▸ Exercise details:
Look through the lines below and copy each one that includes "where".

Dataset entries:
(* ===== verification/AgentFile.v ===== *)
(** * AgentFile: the file tools of the terminal agent (ds4_agent.c)

    Reading a file in pages, writing one, replacing a unique piece of one, and
    searching one.  The worker's share of the state is where [more] goes on. *)

From S2P Require Import Prelude Ctype TcLines Fs.

(** ** Arguments of a tool call *)

Record agent_tool_arg := mkToolArg { ta_name : option bytes; ta_value : option bytes; ta_is_string : bool }.

Record agent_tool_call := mkToolCall { tc_name : option bytes; tc_args : list agent_tool_arg }.

(** [strcmp(a, b) == 0] *)
Definition c_streq (a b : bytes) : bool := bytes_eqb (cstr a) (cstr b).

(** The value as the C string the tools see. *)
Fixpoint arg_value_loop (args : list agent_tool_arg) (name : bytes) : option bytes :=
  match args with
  | [] => None
  | a :: args =>
      match ta_name a with
      | Some n => if c_streq n name then Some (cstr (default [] (ta_value a))) else arg_value_loop args name
      | None => arg_value_loop args name
      end
  end.

Definition agent_tool_arg_value (call : agent_tool_call) (name : string) : option bytes :=
  arg_value_loop (tc_args call) (bs name).

(** [strtol(s, &end, 10)]: the value and what is left; [None] when [end == s]. *)
Definition strtol_end (s : bytes) : option (Z * bytes) :=
  let p := drop (span_len isspace s) s in
  let '(neg, p) := match p with
                   | c :: p' => if c =? ch "-" then (true, p') else if c =? ch "+" then (false, p') else (false, p)
                   | [] => (false, [])
                   end in
  let n := span_len isdigit p in
  if (n =? 0)%nat then None
  else
    let v := digits_value 0 (take n p) in
    Some (if neg then Z.max (- INT64_MAX - 1) (- v) else Z.min INT64_MAX v, drop n p).

Definition is_tail_blank (c : Z) : bool := (c =? 32) || (c =? 9) || (c =? 13) || (c =? 10).

Definition agent_parse_int_default (s : option bytes) (def min max : Z) : Z :=
  match s with
  | None | Some [] => def
  | Some s =>
      match strtol_end s with
      | None => def
      | Some (v, e) =>
          match drop (span_len is_tail_blank e) e with
          | _ :: _ => def
          | [] => let v := if v <? min then min else v in if max <? v then max else v
          end
      end
  end.

(** [strcasecmp(a, b) == 0] *)
Definition c_strcaseeq (a : bytes) (b : string) : bool := bytes_eqb (tolower <$> cstr a) (tolower <$> bs b).

Definition agent_parse_bool_default (s : option bytes) (def : bool) : bool :=
  match s with
  | None | Some [] => def
  | Some s =>
      if c_strcaseeq s "true" || c_strcaseeq s "yes" || c_streq s (bs "1") then true
      else if c_strcaseeq s "false" || c_strcaseeq s "no" || c_streq s (bs "0") then false
      else def
  end.

(** ** Lines *)

Definition AGENT_FILE_MAX_BYTES : Z := 16 * 1024 * 1024.
Definition AGENT_READ_DEFAULT_LINES : Z := 500.
Definition AGENT_EDIT_UPTO_MIN_PREFIX_BYTES : Z := 64.
Definition AGENT_EDIT_UPTO_MIN_PREFIX_LINES : Z := 2.

(** A line is cut as the tool compressor cuts it; the growing array of spans is
    the list of them. *)
Abbreviation agent_line_span := ds4_tc_line.

Fixpoint agent_split_loop (fuel : nat) (data : bytes) (pos : nat) (spans : list agent_line_span)
  : list agent_line_span :=
  match fuel with
  | O => spans
  | S fuel =>
      if (pos <? length data)%nat then
        let sp := tc_line_at data pos in agent_split_loop fuel data (ln_end sp) (spans ++ [sp])
      else spans
  end.

(** Every pass takes a byte. *)
Definition agent_split_lines (data : bytes) : list agent_line_span := agent_split_loop (length data) data 0 [].

(** [snprintf(buf, n, "%s", s)] *)
Definition c_snprintf (n : nat) (s : bytes) : bytes := take (n - 1) s.

Definition PATH_MAX_ : nat := Z.to_nat 4096.
(** The blocks a file is read in. *)
Definition READ_BLOCK : nat := Z.to_nat 8192.
Definition nl : bytes := [10].

(** [default] is the result behind the last line. *)
Fixpoint line_for_offset_loop (spans : list agent_line_span) (offset : nat) (i last_ : Z) : Z :=
  match spans with
  | [] => last_
  | sp :: spans => if (offset <? ln_end sp)%nat then i + 1 else line_for_offset_loop spans offset (i + 1) last_
  end.

Definition agent_line_for_offset (spans : list agent_line_span) (offset : nat) : Z :=
  match spans with
  | [] => 1
  | _ => line_for_offset_loop spans offset 0 (zlen spans)
  end.

(** First and last old line touched, and by how much the later ones move. *)
Definition agent_old_new_line_effect (old_data new_data : bytes) (edit_offset replaced_len : nat)
  : option (Z * Z * Z) :=
  let old_spans := agent_split_lines old_data in
  let new_spans := agent_split_lines new_data in
  match old_spans with
  | [] => None
  | _ =>
      let old_last := if (0 <? replaced_len)%nat then (edit_offset + replaced_len - 1)%nat else edit_offset in
      let old_last := if (length old_data <=? old_last)%nat
                      then (if (length old_data =? 0)%nat then 0 else length old_data - 1)%nat else old_last in
      Some (agent_line_for_offset old_spans edit_offset, agent_line_for_offset old_spans old_last,
            zlen new_spans - zlen old_spans)
  end.

(** ** Reports *)

Definition numbered_line (data : bytes) (sp : agent_line_span) (line : Z) : bytes :=
  dec_int line ++ bs " " ++ line_content data sp ++ nl.

(** [agent_edit_result_append_line] for the lines [first..last_]. *)
Definition append_lines (data : bytes) (spans : list agent_line_span) (first last_ : Z) : bytes :=
  concat (imap (fun i sp => numbered_line data sp (first + Z.of_nat i))
    (take (Z.to_nat (last_ - first + 1)) (drop (Z.to_nat (first - 1)) spans))).

Definition CONTEXT_BEFORE : Z := 5.
Definition CONTEXT_AFTER : Z := 8.
Definition EDITED_CONTEXT_HEAD : Z := 18.
Definition EDITED_CONTEXT_TAIL : Z := 18.

Definition agent_edit_result_append_context (path data : bytes) (anchor_start anchor_end : Z) : bytes :=
  let spans := agent_split_lines data in
  let n := zlen spans in
  if n <=? 0 then []
  else
    let anchor_start := if anchor_start <? 1 then 1 else anchor_start in
    let anchor_start := if n <? anchor_start then n else anchor_start in
    let anchor_end := if anchor_end <? anchor_start then anchor_start else anchor_end in
    let anchor_end := if n <? anchor_end then n else anchor_end in
    let ctx_start := anchor_start - CONTEXT_BEFORE in
    let ctx_start := if ctx_start <? 1 then 1 else ctx_start in
    let ctx_end := anchor_end + CONTEXT_AFTER in
    let ctx_end := if n <? ctx_end then n else ctx_end in
    let hdr := c_snprintf (PATH_MAX_ + 160)
      (bs "Current file around edit: " ++ path ++ bs " lines " ++ dec_int ctx_start ++ bs "-" ++
       dec_int ctx_end ++ bs " of " ++ dec_int n ++ nl) in
    let edited_lines := anchor_end - anchor_start + 1 in
    hdr ++
    (if edited_lines <=? EDITED_CONTEXT_HEAD + EDITED_CONTEXT_TAIL then append_lines data spans ctx_start ctx_end
     else
       let head_end := anchor_start + EDITED_CONTEXT_HEAD - 1 in
       let tail_start := anchor_end - EDITED_CONTEXT_TAIL + 1 in
       append_lines data spans ctx_start head_end ++
       c_snprintf (PATH_MAX_ + 160)
         (bs "... " ++ dec_int (tail_start - head_end - 1) ++ bs " edited lines omitted ..." ++ nl) ++
       append_lines data spans tail_start ctx_end).

(** [%+d] *)
Definition dec_signed (n : Z) : bytes := if n <? 0 then dec_int n else ch "+" :: dec_int n.

Definition agent_edit_result (path : bytes) (start_line end_line delta : Z) (new_data kind : bytes) : bytes :=
  let touched := (0 <? start_line) && (start_line <=? end_line) in
  c_snprintf (PATH_MAX_ + 180) (bs "Edited " ++ path ++ bs " using " ++ kind ++ nl) ++
  (if touched then
     bs "Touched old lines " ++ dec_int start_line ++ bs "-" ++ dec_int end_line ++
     bs "; current post-edit context follows." ++ nl ++
     (if delta =? 0 then []
      else
        bs "Line shift: old lines after " ++ dec_int end_line ++ bs " moved by " ++ dec_signed delta ++
        bs " (old line " ++ dec_int (end_line + 1) ++ bs " is now line " ++ dec_int (end_line + 1 + delta) ++
        bs "). Re-read before relying on old line numbers there." ++ nl)
   else []) ++
  (if touched then
     let new_anchor_end := end_line + delta in
     let new_anchor_end := if new_anchor_end <? start_line then start_line else new_anchor_end in
     agent_edit_result_append_context path new_data start_line new_anchor_end
   else []).

(** ** Searching for a piece *)

(** The loop [for (i = 0; i <= last; i++)]. *)
Fixpoint memmem_loop (count : nat) (hay needle : bytes) (i : nat) : option nat :=
  match count with
  | O => None
  | S count => if starts_with needle (drop i hay) then Some i else memmem_loop count hay needle (S i)
  end.

Definition agent_memmem_simple (hay needle : bytes) : option nat :=
  match needle with
  | [] => Some O
  | _ =>
      if (length hay <? length needle)%nat then None
      else memmem_loop (S (length hay - length needle)) hay needle 0
  end.

Definition agent_find_unique (data needle : bytes) (label : string) : nat + bytes :=
  match needle with
  | [] => inr (bs label ++ bs " anchor is empty")
  | _ =>
      match agent_memmem_simple data needle with
      | None => inr (bs label ++ bs " anchor not found")
      | Some first =>
          let after_first := S first in
          match (if (after_first <=? length data)%nat
                 then agent_memmem_simple (drop after_first data) needle else None) with
          | Some _ => inr (bs label ++ bs " anchor is not unique")
          | None => inl first
          end
      end
  end.

(** From offset [start] on. *)
Definition agent_find_unique_after (data : bytes) (start : nat) (needle : bytes) (label : string) : nat + bytes :=
  match needle with
  | [] => inr (bs label ++ bs " anchor is empty")
  | _ =>
      if (length data <? start)%nat then inr (bs label ++ bs " search starts outside file")
      else
        match agent_memmem_simple (drop start data) needle with
        | None => inr (bs label ++ bs " anchor not found after old head")
        | Some k =>
            let first := (start + k)%nat in
            let after_first := S first in
            match (if (after_first <=? length data)%nat
                   then agent_memmem_simple (drop after_first data) needle else None) with
            | Some _ => inr (bs label ++ bs " anchor is not unique after old head")
            | None => inl first
            end
        end
  end.

Definition agent_span_has_nonspace (s : bytes) : bool := existsb (fun c => negb (isspace c)) s.

Definition upto_marker : bytes := bs "[upto]".

Definition is_crlf (c : Z) : bool := (c =? 10) || (c =? 13).

Record old_span := mkOldSpan { os_offset : nat; os_len : nat; os_anchored : bool }.

Definition agent_edit_find_old_span (data old : bytes) : old_span + bytes :=
  match find_sub upto_marker old with
  | None =>
      match agent_find_unique data old "old text" with
      | inr e => inr e
      | inl m => inl (mkOldSpan m (length old) false)
      end
  | Some upto =>
      let tail := drop (length upto_marker) upto in
      match find_sub upto_marker tail with
      | Some _ => inr (bs "old text contains more than one [upto] marker")
      | None =>
          let head := take (length old - length upto) old in
          let tail := drop (span_len is_crlf tail) tail in
          if negb (agent_span_has_nonspace tail)
          then inr (bs "old text after [upto] must include a unique tail anchor")
          else
            match agent_find_unique data head "old head" with
            | inr e => inr e
            | inl head_pos =>
                match agent_find_unique_after data (head_pos + length head) tail "old tail" with
                | inr e => inr e
                | inl tail_pos => inl (mkOldSpan head_pos (tail_pos - head_pos + length tail) true)
                end
            end
      end
  end.

(** ** The tools *)

(** The worker's record of where [more] continues. *)
Record agent_more := mkMore { more_path : bytes; more_next_line : Z; more_bare : bool; more_valid : bool }.

Definition agent_worker_set_more (path : option bytes) (next_line : Z) (bare : bool) : agent_more :=
  mkMore (c_snprintf PATH_MAX_ (default [] path)) next_line bare
         (match path with Some (_ :: _) => 0 <? next_line | _ => false end).

(** The first line of a page. *)
Definition read_header (path : bytes) (first end_idx n count : Z) : bytes :=
  c_snprintf (PATH_MAX_ + 160)
    (path ++ bs ": lines " ++ dec_int first ++ bs "-" ++ dec_int end_idx ++ bs " of " ++ dec_int n ++
     (if end_idx <? n then
        bs "; continue_offset=" ++ dec_int (end_idx + 1) ++ bs "; call more with count=" ++ dec_int count ++
        bs " to read the next chunk"
      else []) ++ nl).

▸ Output for this task:
    searching one.  The worker's share of the state is where [more] goes on. *)
(** The worker's record of where [more] continues. *)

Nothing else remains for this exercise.